(* ===== verification/_CoqProject ===== *)
-Q . S2P
Prelude.v
Printk.v
Kargs.v
Rvm.v
RamUtil.v
Physalloc.v
BlockTable.v
PhysallocSpec.v
PhysallocFree.v
PhysallocInv.v
PhysallocExpand.v
PhysallocThms.v
RvmFacts.v
Glacier.v
RvmRegs.v
GlacierSpec.v
GlacierThms.v
GlacierRange.v
GlacierUnmap.v
GlacierDrop.v
PhysInit.v
Heap.v
GlacierMaps.v
HeapThms.v
Bytes.v
Memory.v
Elf.v
Flint.v
Block.v
BlockThms.v
Gpt.v
Fat.v
FatThms.v
FatDir.v
FatTerm.v
FatDemo.v
Vfs.v
VfsPath.v
VfsThms.v
VfsFiles.v
VfsWf.v
VfsDemo.v
Pci.v
Vga.v
Aps.v
Nvme.v
Acpi.v
Hw.v
Intc.v
Cpu.v
Device.v
Reloc.v
ImageThms.v
FlintThms.v
RelocThms.v
RelocDemo.v
Locks.v
Kreq.v
Amd64.v
Amd64Exc.v
Amd64Facts.v
Amd64ExcThms.v
Amd64Trap.v
Amd64Ctxt.v
Amd64Demo.v
Aleph.v
A64.v
A64Exc.v
A64Facts.v
A64Thms.v
A64Trap.v
A64Ctxt.v
A64Demo.v
Proc.v
ProcTable.v
ProcThms.v
ProcDrop.v
ProcDemo.v
AcpiDemo.v
Entry.v
(** Tie the knot. *)
Fixpoint ops (fuel : nat) : Ops :=
  match fuel with
  | O => mkOps (fun _ _ => NoFuel) (fun _ _ => NoFuel) (fun _ _ => NoFuel)
               (fun _ _ _ => NoFuel) (fun _ _ => NoFuel)
  | S fuel =>
      let rec := ops fuel in
      mkOps (alloc_body rec) (free_body rec) (add_body rec) (expand_body rec)
            (shrink_body rec)
  end.

(** The depth of calls that the entry points are run with; the theorems of
    PhysallocSpec show that it is never exhausted. *)
Definition FUEL : nat := 16.

Definition PhysAlloc_alloc := op_alloc (ops FUEL).
Definition PhysAlloc_free := op_free (ops FUEL).
Definition PhysAlloc_add := op_add (ops FUEL).
Definition PhysAlloc_expand := op_expand (ops FUEL).
Definition PhysAlloc_shrink := op_shrink (ops FUEL).

(** [PhysAllocGlob::free_raw] *)
Definition PhysAlloc_free_raw (s : PhysAlloc) (ptr size : Z) : outcome PhysAlloc :=
  PhysAlloc_free s (mkOwnedPtr ptr size).

(** [reclaim]: every reclaimable block becomes free conventional memory. *)
Definition is_reclaimable (b : RAMBlock) : outcome bool :=
  Ret (bool_decide (rb_ty b = Reclaimable)).

Fixpoint PhysAlloc_reclaim (fuel : nat) (s : PhysAlloc) : outcome PhysAlloc :=
  match fuel with
  | O => NoFuel
  | S fuel =>
      pair ← PhysAlloc_find s is_reclaimable;
      match pair with
      | Some (idx, blk) =>
          let s := set_blocks s (<[idx := RAMBlock_invalidate blk]> (pa_blocks s)) in
          s ← PhysAlloc_add s (mkRAMBlock (rb_addr blk) (rb_size blk) Conv false);
          PhysAlloc_reclaim fuel s
      | None => Ret s
      end
  end.
End PhysAlloc_ops.
Lemma free_rests_run n s p b a :
  WF (vb s) -> range_ok (op_ptr p) (op_size p) -> 0 < op_size p ->
  (length (vb s) + 2 <= length (pa_blocks s))%nat ->
  pa_max s = Z.of_nat (length (pa_blocks s)) ->
  chosen (is_before p) (vb s) b -> chosen (is_after p) (vb s) a ->
  exists bs3,
    (s' ← free_before (ops (S n)) (set_blocks s (clear p <$> pa_blocks s)) p b;
     free_after (ops (S n)) s' p a) = Ret (set_blocks s bs3) /\
    WF (vblocks bs3) /\ length bs3 = length (pa_blocks s) /\
    (forall y, in_ptr p y -> owner (vblocks bs3) y = None) /\
    (forall y, ~ in_ptr p y -> owner (vblocks bs3) y = owner (vb s) y) /\
    (length (vblocks bs3) <= S (length (vb s)))%nat.
Proof.
  intros Hw Hp Hpos Hlen Hmax Hb Ha.
  destruct (cleared_owner p (pa_blocks s) Hw Hp Hpos) as (Hw1 & Hin1 & Hov1 & Hout1 & Hcnt).
  destruct (free_before_run n s p b Hw Hp Hpos Hlen Hmax Hb)
    as (bs2 & Hr2 & Hw2 & Hl2 & Ho2 & Hu2 & Hn2).
  set (bs1 := clear p <$> pa_blocks s) in *.
  assert (forall y, op_ptr p <= y -> owner (vblocks bs2) y = owner (vblocks bs1) y) as Hsame.
  { intros y Hy. rewrite Ho2. destruct b as [z|]; [|done]. simpl. unfold upd.
    case_decide; [|done]. unfold before_rest in *. blk. }
  destruct (add_opt n (set_blocks s bs2) (after_rest p <$> a))
    as (bs3 & Hr3 & Hw3 & Hl3 & Ho3 & Hu3 & Hd3); cbn [pa_blocks pa_max set_blocks]; [done|lia| |].
  { intros nb Hnb. destruct a as [x|]; simplify_eq/=. destruct Ha as [Hx [Hxo Hxl]].
    pose proof (WF_elem _ _ Hw Hx). assert (Hxo' := Hxo). unfold overlaps in Hxo'. zbool.
    split_and!; [blk| |left; rewrite Hsame by blk; apply Hin1; blk|lia].
    intros y Hy. rewrite Hsame by blk. eapply Hov1; [exact Hx|done|blk]. }
  cbn [pa_blocks pa_max set_blocks] in *. exists bs3.
  split_and!; [|done|lia| | |destruct a; simpl in *; lia].
  - rewrite Hr2, Ret_bind. change (set_blocks s bs3) with (set_blocks (set_blocks s bs2) bs3).
    rewrite <- Hr3. destruct a as [x|]; [|done]. destruct Ha as [Hx [Hxo Hxl]].
    pose proof (WF_elem _ _ Hw Hx) as Hokx. simpl.
    rewrite (pend_ok _ Hp), Ret_bind, (end_ok _ Hokx), Ret_bind, usub_ok; [done|].
    unfold overlaps, blk_ok, range_ok, LIM in *. blk.
  - intros y Hy. rewrite Ho3. destruct a as [z|]; simpl; [unfold upd; case_decide; [blk|]|];
      rewrite Hsame by blk; by apply Hin1.
  - intros y Hy. rewrite Ho3.
    rewrite <- (rest_owner p (vb s) (owner (vblocks bs1)) b a Hw Hp Hpos Hin1 Hov1 Hout1 Hb Ha y Hy).
    destruct a as [z|]; simpl; [|by rewrite Ho2]. unfold upd. case_decide; [done|]. apply Ho2.
Qed.

(** [free] of a range, with two entries of room: the range becomes free
    conventional memory and nothing else changes. *)
Lemma free_run n s p :
  WF (vb s) -> range_ok (op_ptr p) (op_size p) -> 0 < op_size p ->
  (length (vb s) + 2 <= length (pa_blocks s))%nat ->
  pa_max s = Z.of_nat (length (pa_blocks s)) ->
  exists bs' both, free_effect s p bs' both /\
    free_body (ops (S n)) s p = settle (ops n) (set_blocks s bs') both.
Proof.
  intros Hw Hp Hpos Hlen Hmax.
  assert (Forall blk_ok (vb s)) as Hok
    by (apply Forall_forall; intros; by eapply WF_elem).
  destruct (free_scan_spec p (pa_blocks s) None None Hp Hok) as (b & a & Hscan & Hb & Ha).
  apply last_ok_chosen in Hb, Ha.
  destruct (free_rests_run n s p b a Hw Hp Hpos Hlen Hmax Hb Ha)
    as (bs3 & Hr3 & Hw3 & Hl3 & Hin3 & Hout3 & Hu3).
  set (nb := mkRAMBlock (op_ptr p) (op_size p) Conv false).
  destruct (add_update0 (set_blocks s bs3) nb) as (bs4 & both & [Hrun Hw4 Hl4 Ho4 Hu4 Hd4 Hbt]);
    cbn [pa_blocks pa_max set_blocks] in *; [done|blk|done|lia|lia|].
  exists bs4, both. split.
  - constructor; [done|lia| |lia|].
    + intros y. rewrite Ho4. unfold upd. simpl. case_decide; [done|]. by apply Hout3.
    + intros Hbo. destruct (Hbt Hbo) as [H1 H2]. simpl in H1.
      rewrite Hout3 in H1, H2 by (unfold nb in *; blk). done.
  - unfold free_body. rewrite Hscan, Ret_bind.
    apply bind_Ret in Hr3 as (s2 & -> & Hr3). rewrite Ret_bind, Hr3, Ret_bind.
    cbn [ops op_add]. fold nb. by rewrite Hrun.
Qed.
End Free.
(* ===== verification/PhysallocExpand.v ===== *)
(** * PhysallocExpand: growing the table of memory blocks

    [expand] places a table of twice the size in free memory, away from the
    range that its caller is about to use, moves the entries, and frees the
    old table.  No client sees any of it. *)

From S2P Require Import Prelude Kargs Rvm RamUtil Physalloc BlockTable PhysallocSpec.
From S2P Require Import PhysallocFree PhysallocInv.

Section Expand.
Context `{Platform}.
Abbreviation vb s := (vblocks (pa_blocks s)).

(** A range that the code may be given: it ends below 2^63. *)
Definition req_ok (p : OwnedPtr) : Prop :=
  0 <= op_ptr p /\ 0 < op_size p /\ pend p <= 2 ^ 63.

Definition clear_b (p : OwnedPtr) (size aligned : Z) (b : RAMBlock) : bool :=
  (bend b <=? op_ptr p) || (pend p <=? rb_addr b) ||
  (size <=? usat_sub (op_ptr p) aligned).

Lemma expand_clear_ok p size aligned b :
  req_ok p -> blk_ok b ->
  expand_clear p size aligned b = Ret (clear_b p size aligned b).
Proof.
  intros (? & ? & ?) Hb. unfold expand_clear, clear_b. rewrite (end_ok _ Hb), Ret_bind.
  destruct (bend b <=? op_ptr p); [done|]. unfold OwnedPtr_end, pend in *.
  rewrite uadd_ok, Ret_bind by lia. by destruct (op_ptr p + op_size p <=? rb_addr b).
Qed.

Definition expand_b (p : OwnedPtr) (size : Z) (b : RAMBlock) : bool :=
  let aligned := aup (rb_addr b) page_size in
  let pea := aup (pend p) page_size in
  negb (rb_used b) && bool_decide (rb_ty b = Conv) &&
  (((aligned + size <=? bend b) && clear_b p size aligned b) ||
   ((rb_addr b <=? pea) && (size <=? usat_sub (bend b) pea))).

Definition table_params (size : Z) : AllocParams :=
  mkAllocParams None size page_size Conv Conv true.

Lemma expand_test_ok p size b :
  req_ok p -> 0 <= size <= 2 ^ 62 -> blk_ok b ->
  expand_test p (aup (pend p) page_size) (table_params size) b = Ret (expand_b p size b).
Proof.
  intros Hp Hs Hb. unfold expand_test, expand_b. cbn [ap_align ap_size ap_from_type table_params].
  pose proof page_size_range. pose proof (aup_spec (rb_addr b) page_size page_size_pos) as [? _].
  assert (Hb' := Hb). destruct Hb' as [(? & ? & Hlim) _]. unfold LIM in *.
  rewrite align_up_ok, Ret_bind by lia. rewrite uadd_ok, Ret_bind by lia.
  rewrite (end_ok _ Hb), Ret_bind.
  destruct (rb_used b); [done|]. case_bool_decide as Ht; case_bool_decide as Ht'; try done.
  cbn [negb andb]. destruct (aup (rb_addr b) page_size + size <=? bend b); [|done].
  rewrite expand_clear_ok by done. cbn [andb].
  by destruct (clear_b p size (aup (rb_addr b) page_size) b).
Qed.

(** The place that is chosen in a block that passes the test lies in the
    block, is aligned, and does not meet the range [p]. *)
Lemma expand_place_ok p size b :
  req_ok p -> 0 < size -> blk_ok b -> expand_b p size b = true ->
  exists q, expand_place p (aup (pend p) page_size) (table_params size) b = Ret q /\
    op_size q = size /\ (page_size | op_ptr q) /\ rb_addr b <= op_ptr q /\ pend q <= bend b /\
    rb_ty b = Conv /\ rb_used b = false /\ (pend q <= op_ptr p \/ pend p <= op_ptr q).
Proof.
  intros Hp Hs Hb Ht. unfold expand_place. cbn [ap_align ap_size table_params].
  pose proof page_size_range as Hpage. assert (Hb' := Hb). destruct Hb' as [(? & ? & Hlim) _].
  unfold LIM in *. rewrite align_up_ok, Ret_bind by lia. rewrite expand_clear_ok, Ret_bind by done.
  pose proof (aup_spec (rb_addr b) page_size page_size_pos) as [[Hlo1 Hhi1] Hd1].
  pose proof (aup_spec (pend p) page_size page_size_pos) as [[Hlo2 Hhi2] Hd2].
  pose proof (fun Hle => aup_least (rb_addr b) page_size (aup (pend p) page_size)
    page_size_pos Hd2 Hle) as Hleast.
  pose proof (fun Hle => aup_mono (pend p) (rb_addr b) page_size page_size_pos Hle) as Hmono.
  unfold expand_b in Ht. set (al := aup (rb_addr b) page_size) in *.
  set (pea := aup (pend p) page_size) in *. zbool.
  rename select (rb_used b = false) into Hu. rename select (rb_ty b = Conv) into Hty.
  rename select (_ \/ _) into Hc. unfold req_ok in Hp. destruct Hp as (Hp1 & Hp2 & Hp3).
  assert (forall q, op_size q = size -> (page_size | op_ptr q) -> rb_addr b <= op_ptr q ->
    pend q <= bend b -> (pend q <= op_ptr p \/ pend p <= op_ptr q) ->
    exists q', Ret q = Ret q' /\ op_size q' = size /\ (page_size | op_ptr q') /\
      rb_addr b <= op_ptr q' /\ pend q' <= bend b /\ rb_ty b = Conv /\ rb_used b = false /\
      (pend q' <= op_ptr p \/ pend p <= op_ptr q')) as Hret
    by (intros q ?????; exists q; split_and!; done).
  destruct (clear_b p size al b) eqn:Hcl.
  - apply Hret; cbn [op_ptr op_size]; [done..|lia|unfold pend at 1|unfold pend at 1];
      unfold clear_b, usat_sub in Hcl, Hc; unfold pend, bend in *; cbn [op_ptr op_size] in *;
      zbool; destruct Hc; zbool; clear Hd1 Hd2 Hret; lia.
  - apply Hret; cbn [op_ptr op_size]; [done..| |unfold pend at 1|]; destruct Hc; zbool;
      unfold usat_sub, pend, bend in *; cbn [op_ptr op_size] in *; clear Hd1 Hd2 Hret; 
      intuition (try congruence; try lia).
Qed.

(** The state between the copy and the [alloc] of the new table: the entries
    are those of [s]. *)
Definition moved (s : PhysAlloc) (q : OwnedPtr) (m : Z) : PhysAlloc :=
  mkPhysAlloc q m (pa_is_init s)
    (pa_blocks s ++ replicate (Z.to_nat (m - pa_max s)) RAMBlock_new_invalid).

Lemma vblocks_replicate k : vblocks (replicate k RAMBlock_new_invalid) = [].
Proof. by induction k. Qed.

Lemma moved_vblocks s q m : vb (moved s q m) = vb s.
Proof. unfold moved. simpl. by rewrite vblocks_app, vblocks_replicate, app_nil_r. Qed.

Lemma moved_length s q m :
  INV s -> pa_max s <= m -> m = Z.of_nat (length (pa_blocks (moved s q m))).
Proof.
  intros Hinv Hm. unfold moved. simpl. rewrite length_app, length_replicate.
  pose proof (inv_len s Hinv). lia.
Qed.

Hypothesis Hpage : page_size = 4096.

Definition table_size (m : Z) : Z := aup (m * size_of_RAMBlock) page_size.

Lemma table_params_build m :
  BASE_RB_SIZE <= m -> m * size_of_RAMBlock <= 2 ^ 62 ->
  AllocParams_build (AllocParams_new (m * size_of_RAMBlock)) = Ret (table_params (table_size m)).
Proof.
  intros Hm Hb. unfold AllocParams_build, AllocParams_new. cbn [ap_addr ap_size].
  rewrite Ret_bind. rewrite size_align_ok by (unfold BASE_RB_SIZE, size_of_RAMBlock in *; lia).
  by rewrite Ret_bind, szal_table.
Qed.

(** [alloc] of the chosen place: the table has room and stays wide. *)
Lemma expand_alloc n s b q m :
  INV s -> slack s < 4 -> b ∈ vb s -> rb_ty b = Conv -> rb_used b = false ->
  (page_size | op_ptr q) -> rb_addr b <= op_ptr q -> pend q <= bend b ->
  m = 2 * pa_max s -> op_size q = table_size m ->
  exists bs', carve_effect (moved s q m)
      (AllocParams_at (table_params (table_size m)) (op_ptr q)) q bs' false /\
    op_alloc (ops (S (S n))) (moved s q m)
      (AllocParams_at (table_params (table_size m)) (op_ptr q)) =
      Ret (set_blocks (moved s q m) bs', Some q).
Proof.
  intros Hinv Hfull Hb Hty Hus Hal Hlo Hhi Hm Hsz.
  pose proof (inv_bounds s Hinv) as (Hr & Hcap & _). pose proof (inv_max s Hinv) as Hmx.
  pose proof (inv_wf s Hinv) as Hw. pose proof (inv_len s Hinv) as Hlen.
  pose proof (WF_elem _ _ Hw Hb) as Hok. pose proof page_size_range as Hps.
  pose proof (moved_length s q m Hinv ltac:(unfold BASE_RB_SIZE in *; lia)) as Hml.
  pose proof (moved_vblocks s q m) as Hmv.
  unfold table_size in *. set (sz := aup (m * size_of_RAMBlock) page_size) in *.
  destruct (aup_spec (m * size_of_RAMBlock) page_size page_size_pos) as [[Hs1 Hs2] Hs3].
  fold sz in Hs1, Hs2, Hs3. pose proof (vblocks_le (pa_blocks s)) as Hle.
  assert (Hok' := Hok). destruct Hok' as [(Hb1 & Hb2 & Hb3) _].
  unfold BASE_RB_SIZE, size_of_RAMBlock, range_ok, LIM in *.
  set (args := AllocParams_at (table_params sz) (op_ptr q)).
  assert (AllocParams_build args = Ret args) as Hbuild.
  { unfold AllocParams_build, args. cbn [ap_addr ap_size ap_align AllocParams_at table_params].
    unfold pend, bend in *. rewrite align_up_ok by lia. rewrite !Ret_bind, aup_id by done || lia.
    rewrite size_align_ok by lia. rewrite Ret_bind. unfold szal.
    destruct (Z.ltb_spec sz page_size); [lia|]. by rewrite aup_id by (done || lia). }
  assert (range_ok (op_ptr q) (op_size q)) as Hrq by (unfold pend, bend, range_ok, LIM in *; lia).
  assert (forall c, c ∈ vb (moved s q m) -> blk_ok c) as Hall
    by (rewrite Hmv; intros; by eapply WF_elem).
  destruct (find_spec (alloc_filter args q) (carve_choice args q) (moved s q m))
    as (r & Hfind & Hr').
  { apply Forall_forall. intros c Hc. apply alloc_filter_ok; [|by apply Hall].
    unfold pend, bend, range_ok in *. lia. }
  assert (carve_choice args q b = true) as Hch.
  { unfold carve_choice, args. cbn [ap_from_type AllocParams_at table_params].
    rewrite Hus, Hty, bool_decide_true by done. cbn. apply andb_true_iff. lia. }
  destruct r as [[i from]|].
  2: { exfalso. rewrite Forall_forall in Hr'. rewrite Hmv in Hr'. specialize (Hr' b Hb).
       congruence. }
  destruct Hr' as (Hi & Hv & Hin & Hch').
  destruct (carve_run n (moved s q m) args q i from) as (bs' & both & He & Hrun);
    [by rewrite Hmv|done|lia|rewrite Hmv; lia|done..| |].
  { by intros [_ ?]. }
  destruct He as [Hw' Hl' Ho' Hf' Hu' Hd'].
  assert (settle (ops n) (set_blocks (moved s q m) bs') both =
          Ret (set_blocks (moved s q m) bs')) as Hset.
  { unfold settle. destruct both; [|done]. unfold both_test, PhysAlloc_count.
    cbn [pa_blocks pa_max set_blocks andb]. rewrite Hmv in *. cbn [moved pa_max].
    rewrite Z.shiftr_div_pow2 by lia. change (2 ^ 2) with 4.
    pose proof (Z.div_mod m 4 ltac:(lia)). pose proof (Z.mod_pos_bound m 4 ltac:(lia)).
    unfold slack, PhysAlloc_count in Hfull. destruct (Z.leb_spec (Z.of_nat (length (vblocks bs'))) (m / 4)); [lia|done]. }
  exists bs'. split; [done|]. change (op_alloc (ops (S (S n)))) with (alloc_body (ops (S n))).
  unfold alloc_body. rewrite Hbuild, Ret_bind.
  change (ty_in NON_RAM (ap_from_type args) || ty_in NON_RAM (ap_as_type args)) with false.
  change (ap_addr args) with (Some (op_ptr q)). change (ap_size args) with sz.
  cbn match. rewrite Ret_bind, <- Hsz. replace (mkOwnedPtr (op_ptr q) (op_size q)) with q by by destruct q.
  unfold alloc_chosen, PhysAlloc_count, MIN_REQ. rewrite Hmv.
  rewrite uadd_ok, Ret_bind by lia. change (pa_max (moved s q m)) with m.
  destruct (Z.ltb_spec m (Z.of_nat (length (vb s)) + 4)); [lia|].
  rewrite Hrun, Hset. rewrite Ret_bind. done.
Qed.

(** The state when the old table has been freed. *)
Lemma expand_free n s q m bs1 args :
  INV s -> slack s < 4 -> m = 2 * pa_max s -> op_size q = table_size m ->
  (page_size | op_ptr q) -> ap_from_type args = Conv ->
  ap_as_type args = Conv -> ap_used args = true ->
  carve_effect (moved s q m) args q bs1 false ->
  exists s2 both, free_body (ops (S n)) (set_ptr_max (set_blocks (moved s q m) bs1) q m)
      (pa_ptr s) = settle (ops n) s2 both /\
    INV s2 /\ pa_ptr s2 = q /\ (forall a, view s2 a = view s a) /\ 62 <= slack s2.
Proof.
  intros Hinv Hfull Hm Hsz Hal Hfrom Has Hus [Hw1 Hl1 Ho1 Hf1 Hu1 _].
  pose proof (inv_bounds s Hinv) as (Hr & Hcap & Hpos). pose proof (inv_max s Hinv) as Hmx.
  pose proof (inv_meta s Hinv) as Hmeta. pose proof (inv_len s Hinv) as Hlen.
  rewrite Hfrom, moved_vblocks in Hf1. rewrite Has, Hus, moved_vblocks in Ho1.
  rewrite moved_vblocks in Hu1. pose proof (vblocks_le (pa_blocks s)) as Hle.
  pose proof (moved_length s q m Hinv ltac:(unfold BASE_RB_SIZE in *; lia)) as Hml.
  set (s1 := set_ptr_max (set_blocks (moved s q m) bs1) q m).
  destruct (free_run n s1 (pa_ptr s)) as (bs2 & both & [Hw2 Hl2 Ho2 Hu2 _] & Hrun);
    unfold s1, slack, PhysAlloc_count, BASE_RB_SIZE in *; simpl in *; [done..|lia|lia|].
  assert (forall a, in_ptr q a -> ~ in_ptr (pa_ptr s) a) as Hdisj.
  { intros a Hq Ho. specialize (Hf1 a Hq). by rewrite (Hmeta a Ho) in Hf1. }
  exists (mkPhysAlloc q m (pa_is_init s) bs2), both.
  split; [exact Hrun|]. split_and!; [|done| |simpl; lia].
  - constructor; simpl; [done|lia|unfold BASE_RB_SIZE; lia|done|done|].
    intros a Ha. rewrite Ho2. unfold upd. case_decide as Hd; [by destruct (Hdisj a Ha)|].
    rewrite Ho1. unfold upd. by case_decide.
  - intros a. unfold view. simpl. rewrite Ho2. unfold upd at 1. rewrite Ho1. unfold upd.
    unfold in_ptr in *. repeat case_decide; try done. symmetry. by apply Hf1.
Qed.

Lemma expand_run n s p :
  INV s -> slack s < 4 -> req_ok p ->
  exists s' r, op_expand (ops (6 + n)) s (2 * pa_max s) p = Ret (s', r) /\
    match r with
    | None => s' = s
    | Some _ => INV s' /\ (forall a, view s' a = view s a) /\ 62 <= slack s' /\
                (forall a, in_ptr (pa_ptr s') a -> ~ in_ptr p a)
    end.
Proof.
  intros Hinv Hfull Hp. change (op_expand (ops (6 + n))) with (expand_body (ops (5 + n))).
  pose proof (inv_bounds s Hinv) as (Hr & Hcap & Hpos). pose proof (inv_max s Hinv) as Hmx.
  pose proof (inv_wf s Hinv) as Hw. pose proof page_size_range as Hps.
  assert (Hp' := Hp). destruct Hp' as (Hp1 & Hp2 & Hp3).
  unfold expand_body, BASE_RB_SIZE, size_of_RAMBlock, range_ok, LIM in *.
  set (m := 2 * pa_max s). destruct (Z.leb_spec m (pa_max s)); [lia|].
  rewrite umul_ok, Ret_bind by lia.
  change (m * 24) with (m * size_of_RAMBlock).
  rewrite table_params_build, Ret_bind by (unfold BASE_RB_SIZE, size_of_RAMBlock; lia).
  destruct (aup_spec (m * size_of_RAMBlock) page_size page_size_pos) as [[Hs1 Hs2] _].
  fold (table_size m) in Hs1, Hs2. unfold size_of_RAMBlock in Hs1, Hs2.
  unfold OwnedPtr_end. fold (pend p). unfold pend in Hp3. rewrite uadd_ok, Ret_bind by lia.
  fold (pend p) in *. cbn [ap_align table_params].
  rewrite align_up_ok, Ret_bind by (unfold pend in *; lia).
  destruct (find_spec (expand_test p (aup (pend p) page_size) (table_params (table_size m)))
    (expand_b p (table_size m)) s) as (r & -> & Hfind).
  { apply Forall_forall. intros c Hc. apply expand_test_ok; [done|lia|].
    by eapply WF_elem. }
  rewrite Ret_bind. destruct r as [[i b]|]; [|by exists s, None].
  destruct Hfind as (Hi & Hv & Hb & Ht). fold (table_params (table_size m)).
  destruct (expand_place_ok p (table_size m) b) as
    (q & -> & Hsz & Hal & Hlo & Hhi & Hty & Hus & Hd); [done|lia|by eapply WF_elem|done|].
  rewrite Ret_bind. fold (moved s q m).
  destruct (expand_alloc (3 + n) s b q m) as (bs1 & Heff & Hrun); [done..|].
  change (pa_ptr (moved s q m)) with q.
  change (ops (5 + n)) with (ops (S (S (3 + n)))). rewrite Hrun, Ret_bind. cbn [unwrap]. rewrite Ret_bind.
  destruct (expand_free (3 + n) s q m bs1 (AllocParams_at (table_params (table_size m)) (op_ptr q)))
    as (s2 & both & Hfree & Hinv2 & Hq & Hv2 & Hsl); [done..|].
  change (op_free (ops (S (S (3 + n))))) with (free_body (ops (S (3 + n)))).
  change (pa_max (set_blocks (moved s q m) bs1)) with m. rewrite Hfree. change (3 + n)%nat with (S (S (S n))).
  destruct (settle_run Hpage n s2 both Hinv2) as (s3 & -> & [Hinv3 Hv3 Hm3 Hs3]).
  rewrite Ret_bind. exists s3, (Some ()). split_and!; [done|done| |lia|].
  - intros a. by rewrite Hv3, Hv2.
  - intros a Ha Hpa. apply Hm3 in Ha. rewrite Hq in Ha. unfold pend, in_ptr, in_range in *. lia.
Qed.
End Expand.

> WORK TO BE COMPLETED:
What are the lines above, starting at the one with "Abbreviation vb s := (vblocks (pa_blocks s))." and ending at the one with "destruct (bend b"? Give them again exactly, and only them.

> SOLUTION FOR THIS TASK:
Abbreviation vb s := (vblocks (pa_blocks s)).

(** A range that the code may be given: it ends below 2^63. *)
Definition req_ok (p : OwnedPtr) : Prop :=
  0 <= op_ptr p /\ 0 < op_size p /\ pend p <= 2 ^ 63.

Definition clear_b (p : OwnedPtr) (size aligned : Z) (b : RAMBlock) : bool :=
  (bend b <=? op_ptr p) || (pend p <=? rb_addr b) ||
  (size <=? usat_sub (op_ptr p) aligned).

Lemma expand_clear_ok p size aligned b :
  req_ok p -> blk_ok b ->
  expand_clear p size aligned b = Ret (clear_b p size aligned b).
Proof.
  intros (? & ? & ?) Hb. unfold expand_clear, clear_b. rewrite (end_ok _ Hb), Ret_bind.
  destruct (bend b <=? op_ptr p); [done|]. unfold OwnedPtr_end, pend in *.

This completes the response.